Despite the fact that many of us (think we) know Jesus, we still haven't caught onto and carried out his vision of an equitable, interdependent reality. Like the people of Jesus' day, we still think that the majority and/or most powerful voices with the largest platforms are the ones we should listen to. We still fail to see that in order to truly see Jesus, we must view him through the eyes of an oppressed blind man whose very perspective threatens our precious privilege.


Jesus wants to disrupt our inequitable power structure, but privileged people won't let him. One reason for this is that all humans have an egocentric bias. More often than not, we tend to process information in reference to the self – and when we do, the information is processed more deeply and integrated into our pre-existing knowledge.[ii] In other words, we prefer information that we can easily apply to our own lives and that is consistent with our pre-existing knowledge. Once we’ve applied said information to our lives, we think we’ve done a pretty good job of learning it.

Due to this, many of us who identify with privileged groups exclusively process information about Jesus in relation to our privileged self, our privileged experiences and our privileged social location. It’s no wonder that many privileged Christians wrongly believe that our understanding of Jesus needn’t heavily rely on oppressed people’s understanding of Jesus.  We’ve think we’ve pretty much got Jesus all figured out.

Further, we place a premium on voices that offer information about Jesus that we can easily process as self-relevant and that is easily integrated into our pre-existing knowledge of the world. And we naturally silence the voices offer perspectives on Jesus that challenge our worldview. We like going to conferences, schools and churches that cater to privileged folks. Privileged folks don't like it when oppressed people get up front and make prophetic statements that threaten our privileged status.  Like the Pharisees in the 5th sign, the privileged are often blinded by a commitment to an unequal social order and unable to hear from the voices that are needed most.

But those of us who check our egocentric (and privileged) bias at the door and look closely at Scripture will see that oppressed folks have an epistemological advantage. We’ll see that the so-called “theologies of the oppressed” that are often relegated to the margins should actually be front and center in our conversations about Jesus. We’ll conclude that the people in our society with the most power are perhaps the least qualified to talk about Jesus. We’ll see that if we truly want to participate in this new, equitable reality that Jesus is creating, we need to allow Jesus to disrupt our inequitable systems that value privileged voices and ignore oppressed voices.

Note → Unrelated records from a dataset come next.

Definition is_finite (x : fnum) : bool :=
  match x with Fin _ => true | _ => false end.

Definition qval (x : fnum) : Q :=
  match x with Fin q => q | _ => 0 end.

End Float.
Import Float.

(** ** Scalars as Python sees them *)

Module Scalar.

(** [Py q] is a Python [int] or [float]; [Np x] is a [numpy.float64]. *)
Inductive num : Type :=
| Py (q : Q)
| Np (x : fnum).

Definition val (a : num) : fnum :=
  match a with
  | Py q => Fin q
  | Np x => x
  end.

(** A binary operator stays in Python when both operands are Python
    scalars and is numpy's as soon as one operand is a numpy scalar. *)
Definition nadd (a b : num) : num :=
  match a, b with
  | Py x, Py y => Py (x + y)
  | _, _ => Np (fadd (val a) (val b))
  end.

Definition nsub (a b : num) : num :=
  match a, b with
  | Py x, Py y => Py (x - y)
  | _, _ => Np (fsub (val a) (val b))
  end.

Definition nmul (a b : num) : num :=
  match a, b with
  | Py x, Py y => Py (x * y)
  | _, _ => Np (fmul (val a) (val b))
  end.

(** [a / b]: Python raises on a zero divisor, numpy does not. *)
Definition ndiv (a b : num) : outcome num :=
  match a, b with
  | Py x, Py y =>
      if Qeq_bool y 0 then Raised ZeroDivisionError else Returned (Py (x / y))
  | _, _ => Returned (Np (fdiv (val a) (val b)))
  end.

(** [a / b] where [b] is a numpy scalar read from a DataFrame column. *)
Definition np_div (a : num) (b : fnum) : num := Np (fdiv (val a) b).

Definition ngt (a b : num) : bool := flt (val b) (val a).
Definition nle (a b : num) : bool := fle (val a) (val b).
Definition neqb (a b : num) : bool := feqb (val a) (val b).

Definition finite (a : num) : bool := is_finite (val a).
Definition qv (a : num) : Q := qval (val a).

End Scalar.
Import Scalar.

(** ** pandas: [Series.ewm(span=s, adjust=False).mean()]

    The library's algorithm on a series without missing values: the span is
    checked when the window object is built, turned into a centre of mass
    and then into alpha; the mean is one left-to-right loop over the values
    that keeps a running weighted value and renormalises by the weights. *)

Module Pandas.

(** [get_center_of_mass]: [span < 1] is refused. *)
Definition get_center_of_mass (span : Z) : outcome Q :=
  if (span <? 1)%Z then Raised ValueError
  else Returned ((inject_Z span - 1) / 2).

(** One iteration of the loop of [ewm] with [adjust=False]: the old weight
    restarts from 1 at every observation. *)
Definition ewm_step (alpha : Q) (weighted cur : Q) : Q :=
  let old_wt_factor := 1 - alpha in
  let new_wt := alpha in
  let old_wt := 1 * old_wt_factor in
  if Qeq_bool weighted cur then weighted
  else (old_wt * weighted + new_wt * cur) / (old_wt + new_wt).

Fixpoint ewm_loop (alpha : Q) (weighted : Q) (vals : list Q) : list Q :=
  match vals with
  | [] => []
  | cur :: rest =>
      let weighted' := ewm_step alpha weighted cur in
      weighted' :: ewm_loop alpha weighted' rest
  end.

Definition ewm (com : Q) (vals : list Q) : list Q :=
  let alpha := 1 / (1 + com) in
  match vals with
  | [] => []
  | v0 :: rest => v0 :: ewm_loop alpha v0 rest
  end.

Definition ewm_mean (span : Z) (vals : list Q) : outcome (list Q) :=
  com <- get_center_of_mass span ;;
  Returned (ewm com vals).

End Pandas.

(** ** The signal engine: [calculate_ema_strategy] (the same text in
    [backtest.py] and [app.py]) *)

(** The DataFrame: the close column and the columns the engine adds. *)
Record frame : Type := mkFrame {
  close_col : list Q;
  ema_short : option (list Q);
  ema_long : option (list Q);
  signal_col : option (list Z)
}.

Definition set_ema_short (df : frame) (c : list Q) : frame :=
  mkFrame (close_col df) (Some c) (ema_long df) (signal_col df).

Definition set_ema_long (df : frame) (c : list Q) : frame :=
  mkFrame (close_col df) (ema_short df) (Some c) (signal_col df).
Lemma pragma_fold_source (r : Resource) (keylist : list string) (st : Config)
  (s : string) :
  source r = Some s →
  "source" ∈ keylist ∨ override_source (rkey r) st = Some s →
  override_source (rkey r) (fold_left (pragma_key r) keylist st) = Some s.
Proof.
  intros Hs. revert st.
  induction keylist as [|key keylist IH]; intros st Hor; simpl.
  - destruct Hor as [Hin|]; [by apply elem_of_nil in Hin|done].
  - apply IH.
    destruct (decide (key = "source")) as [->|Hne].
    + right. apply pragma_key_source; auto.
    + destruct Hor as [Hin|Hov].
      * apply elem_of_cons in Hin as [?|?]; [congruence|by left].
      * right. apply pragma_key_source; auto.
Qed.

(** The key of consequence is on the key list of a Pragma that has it. *)
Lemma source_in_keylist (r : Resource) (s : string) :
  source r = Some s → "source" ∈ pragma_keylist r.
Proof.
  intros Hs. unfold pragma_keylist, PyStr.sorted.
  rewrite merge_sort_Permutation. apply list_elem_of_filter.
  split; [split; discriminate|].
  rewrite merge_sort_Permutation. unfold keys. rewrite Hs. simpl.
  do 4 (apply elem_of_app; right). constructor.
Qed.

Lemma handle_pragma_frame (r : Resource) (st : Config) :
  let st' := (handle_pragma r st).2 in
  config st' = config st ∧ sources st' = sources st ∧
  errors st' = errors st ∧ schemas st' = schemas st ∧
  current_resource st' = current_resource st ∧
  fatal_errors st' = fatal_errors st ∧ logs_no_error st st' ∧
  ∀ k, k ≠ rkey r → location_overrides st' !! k = location_overrides st !! k.
Proof.
  unfold handle_pragma. simpl.
  destruct (pragma_fold_frame r (pragma_keylist r)
              (log Debug "PRAGMA: %s" [AStrs (pragma_keylist r)] st))
    as (?&?&?&?&?&?&Hl&?).
  repeat (split; [done|]). split; [|done].
  eapply logs_no_error_trans; [|exact Hl]. by apply logs_no_error_log.
Qed.

Lemma handle_pragma_source (r : Resource) (st : Config) (s : string) :
  source r = Some s →
  override_source (rkey r) (handle_pragma r st).2 = Some s.
Proof.
  intros Hs. unfold handle_pragma. simpl.
  apply pragma_fold_source; [done|]. left. by eapply source_in_keylist.
Qed.

End Pragma.

(** ** process and post_error *)

Section Process.

Context {env : Env}.

Lemma str_truthy_Some (o : option string) :
  str_truthy o = true → ∃ s, o = Some s ∧ s ≠ "".
Proof.
  destruct o as [s|]; simpl; [|discriminate].
  intros H. exists s. split; [done|]. intros ->. discriminate.
Qed.

(** What [process] does with a resource that passes its own tests and is
    not a Pragma: file the source, validate, dispatch. *)
Lemma process_validated (r : Resource) (k : string) (st : Config) :
  reaches_validation r → kind r = Some k →
  process r st =
    '(rc, st1) ← validate_object r (at_validation r st);
    if negb (rs_ok rc) then Ok (rc, st1)
    else
      st2 ← invoke_handler r k st1;
      Ok (OK (Text "%s object processed successfully" [AStr k]),
          set_current_resource None st2).
Proof.
  intros (Ha & Hk & Hp & [n Hn]) Hkind. unfold process, at_validation.
  rewrite Ha, Hk. simpl. rewrite bool_decide_eq_false_2 by done.
  rewrite Hn, Hkind. reflexivity.
Qed.

(** What [process] answers when a required field is missing. *)
Lemma process_missing_field (r : Resource) (st : Config) :
  missing_field r →
  ∃ what, process r st =
    Ok (fromError (Text what []), set_current_resource (Some r) st).
Proof.
  intros Hm. unfold process.
  destruct (str_truthy (apiVersion r)) eqn:Ha; simpl; [|eauto].
  destruct (str_truthy (kind r)) eqn:Hk; simpl; [|eauto].
  destruct Hm as [?|[?|[Hp Hn]]]; [congruence..|].
  rewrite bool_decide_eq_false_2 by done. rewrite Hn. eauto.
Qed.

(** [post_error] with the resource given: the annotated resource is filed
    in [sources], the error joins the ledger, the buckets stay as they
    are. *)
Lemma post_error_given (rc : RichStatus) (r : Resource) (st : Config) :
  ∃ st', post_error rc (Some r) st = Ok st' ∧
    sources st' = <[rkey r := resource_post_error rc r]> (sources st) ∧
    errors st' =
      <[rkey r := (default [] (errors st !! rkey r) ++ [rc])%list]> (errors st) ∧
    config st' = config st ∧ schemas st' = schemas st ∧
    location_overrides st' = location_overrides st ∧
    fatal_errors st' = fatal_errors st.
Proof.
  eexists. split; [reflexivity|]. simpl.
  destruct (current_resource st) as [current|];
    [destruct (same_resource current r)|]; by repeat split.
Qed.

(** C4. When the pipeline processes a resource that is missing
    [apiVersion], [kind] or (not being a Pragma) [name], or a resource
    whose validation fails, the outcome is a failed status that
    [post_error] records: the resource, annotated with that error, is in
    [sources] under its rkey, the error is on its line of the ledger, and
    the buckets of [config] are what they were. *)
Theorem failed_resource_kept_as_source_only (r : Resource) (st : Config) :
  missing_field r ∨
  (reaches_validation r ∧
   ∃ rc st1, validate_object r (at_validation r st) = Ok (rc, st1) ∧
             rs_ok rc = false) →
  ∃ rc st', rs_ok rc = false ∧
    (∃ st1, process r st = Ok (rc, st1)) ∧
    process_and_post r st = Ok st' ∧
    sources st' !! rkey r = Some (resource_post_error rc r) ∧
    errors st' !! rkey r =
      Some (default [] (errors st !! rkey r) ++ [rc])%list ∧
    config st' = config st.
Proof.
  intros [Hm | (Hv & rc & st1 & Hval & Hrc)].
  - destruct (process_missing_field r st Hm) as (what & Hp).
    destruct (post_error_given (fromError (Text what [])) r
                (set_current_resource (Some r) st))
      as (st' & Hpost & Hs & He & Hc & _).
    exists (fromError (Text what [])), st'. split; [done|].
    split; [eauto|]. unfold process_and_post. rewrite Hp. simpl.
    split; [done|]. rewrite Hs, He, Hc, !lookup_insert_eq. done.
  - pose proof Hv as (_ & Hk & _). apply str_truthy_Some in Hk as (k & Hk & _).
    pose proof (process_validated r k st Hv Hk) as Hp.
    rewrite Hval in Hp. simpl in Hp. rewrite Hrc in Hp. simpl in Hp.
    destruct (validate_object_frame _ _ _ _ Hval) as ((Hc1 & _ & He1 & _) & _).
    destruct (post_error_given rc r st1) as (st' & Hpost & Hs & He & Hc & _).
    exists rc, st'. split; [done|]. split; [eauto|].
    unfold process_and_post. rewrite Hp. simpl. rewrite Hrc. simpl.
    split; [done|]. rewrite Hs, He, Hc, !lookup_insert_eq, He1, Hc1. done.
Qed.

End Process.

Lemma failed_resource_kept_as_source_only_witness :
  (∃ rc st', rs_ok rc = false ∧
     (∃ st1, process (env := Demo.env) Demo.nameless Demo.fresh = Ok (rc, st1)) ∧
     process_and_post (env := Demo.env) Demo.nameless Demo.fresh = Ok st' ∧
     sources st' !! "n.yaml" = Some (resource_post_error rc Demo.nameless) ∧
     errors st' !! "n.yaml" =
       Some (default [] (errors Demo.fresh !! "n.yaml") ++ [rc])%list ∧
     config st' = config Demo.fresh) ∧
  (∃ rc st', rs_ok rc = false ∧
     (∃ st1, process (env := Demo.env) Demo.mapping_bad Demo.fresh
             = Ok (rc, st1)) ∧
     process_and_post (env := Demo.env) Demo.mapping_bad Demo.fresh = Ok st' ∧
     sources st' !! "bad.yaml" = Some (resource_post_error rc Demo.mapping_bad) ∧
     errors st' !! "bad.yaml" =
       Some (default [] (errors Demo.fresh !! "bad.yaml") ++ [rc])%list ∧
     config st' = config Demo.fresh).
Proof.
  split.
  - apply (failed_resource_kept_as_source_only (env := Demo.env)
             Demo.nameless Demo.fresh).
    left. right. right. split; [discriminate|reflexivity].
  - apply (failed_resource_kept_as_source_only (env := Demo.env)
             Demo.mapping_bad Demo.fresh).
    right. split.
    + repeat split; [discriminate|eexists; reflexivity].
    + eexists _, _. split; [vm_compute; reflexivity|reflexivity].
Defined.

(** ** Location overrides *)

Section Overrides.

Context {env : Env}.

Lemma safe_store_frame (b : string) (r : Resource) (al : bool)
  (st st' : Config) :
  safe_store b r al st = Ok st' →
  sources st' = sources st ∧ errors st' = errors st ∧
  schemas st' = schemas st ∧
  location_overrides st' = location_overrides st ∧
  fatal_errors st' = fatal_errors st ∧ logs_no_error st st'.
Proof.
  unfold safe_store. destruct (name r) as [n|]; [|done].
  destruct (default ∅ (config st !! b) !! n); [done|].
  intros [= <-]. repeat (split; [by destruct al|]).
  destruct al; simpl.
  - eexists. split; [reflexivity|]. by repeat constructor.
  - exists []. by rewrite app_nil_r.
Qed.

And really, should this surprise us?

Then Jesus turned to his disciples and said,

“God blesses you who are poor, for the Kingdom of God is yours. God blesses you who are hungry now, for you will be satisfied. God blesses you who weep now, for in due time you will laugh.     Luke 6:20-21

[i] Scholars disagree on whether the 7th sign is the cross/resurrection or Jesus walking on water (John 6:16-24). I tend to agree with John Marsh, Steven Smalley and others who have argued for the inclusion of the cross/resurrection and the exclusion of Jesus walking on water.